The documents mentioned above should be filed within a period of 30 days and 60 days from the date of the conclusion of the annual general meeting.


  • AOC-4 - For filing the financial statement and other documents (For FY start on or after 01.04.2014)

  • AOC-4 CFS - Form for filing statement containing salient features of consolidated financial statement of a group (For FY start on or after 01.04.2014)

  • AOC-4 XBRL - For filing XBRL document in respect of financial statement and other documents (For FY start on or after 01.04.2014)

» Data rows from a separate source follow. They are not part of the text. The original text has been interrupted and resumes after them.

(* ===== verification/LwipArpSpec.v ===== *)
(** * The ARP table and the packets that wait in it

    What etharp.c (LwipArp.v) keeps: at most one entry for an address, ages in
    bounds, packets only on entries that wait for a reply, and all memory
    accounted for; which entry is recycled; who asks gets the reply. *)

From stdpp Require Import list.
From S2P Require Import Prelude Prog Pbuf PbufSpec PbufAlloc PbufAllocSpec Chksum ChksumSpec FpgaTwi UdpServer LwipUdp LwipUdpSpec LwipIp LwipIpSpec LwipArp.

(** ** The sweep of [find_entry] *)

Definition active (e : etharp_entry) : bool := negb (is_empty e).

Definition waiting (e : etharp_entry) : bool :=
  is_pending e && match entry_q e with Some _ => true | None => false end.
Definition asking (e : etharp_entry) : bool :=
  is_pending e && match entry_q e with Some _ => false | None => true end.

(** The candidate [old] with the age [age] is the oldest entry of its kind. *)
Definition oldest (P : etharp_entry -> bool) (l : list etharp_entry) (old age : Z) : Prop :=
  (old = ARP_TABLE_SIZE /\ age = 0 /\ Forall (fun e => P e = false) l) \/
  (exists e, 0 <= old < Z.of_nat (length l) /\ l !! Z.to_nat old = Some e /\ P e = true /\ entry_ctime e = age /\
     Forall (fun e => P e = true -> entry_ctime e <= age) l).

Definition first_free (l : list etharp_entry) (i : Z) : Prop :=
  (i = ARP_TABLE_SIZE /\ Forall (fun e => active e = true) l) \/
  (exists e, 0 <= i < Z.of_nat (length l) /\ l !! Z.to_nat i = Some e /\ active e = false /\
     Forall (fun e => active e = true) (take (Z.to_nat i) l)).

Record seen (l : list etharp_entry) (c : candidates) : Prop := {
  seen_empty : first_free l (empty c);
  seen_stable : oldest is_stable l (old_stable c) (age_stable c);
  seen_pending : oldest asking l (old_pending c) (age_pending c);
  seen_queue : oldest waiting l (old_queue c) (age_queue c)
}.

  • MGT-7 - Form for filing Annual Return by Companies having a share capital (For FY ending on or after 01.04.2014)

An Introduction to Income Tax Return

The most important reason to file an ITR in India is that the government makes it compulsory beyond a certain earned income. In addition, even voluntarily, generating tax proof returns, helps to obtain certain financial products and services. Generally, with loans and other credit options, you must show tax returns of the past three years in order to qualify. Also, since losses incurred in the last year cannot be shown for exemption later, it helps to have them on record via income tax returns filing. Doing so allows you to reduce your tax liability in the years to come.

What are the eligibility criteria to file income tax returns?

According to the Income Tax Act, 1961, any person under the age of 60 years earns a total income of Rs. 2.5 lakhs or more in a financial year must file ITR. Other people who qualify are;

  • Any individual between the age of 60 and 80 years with a gross income of Rs. 3 lakh or higher.

  • Any individual above the age of 80 years with a total annual income great than Rs 5 lakh.

  • Any company or organization operating in India, regardless of whether it is making profit or loss.

  • Any resident of India who owns a property or has any financial ties to an international entity.

  • Any individual with the wish to carry forward losses that have been incurred.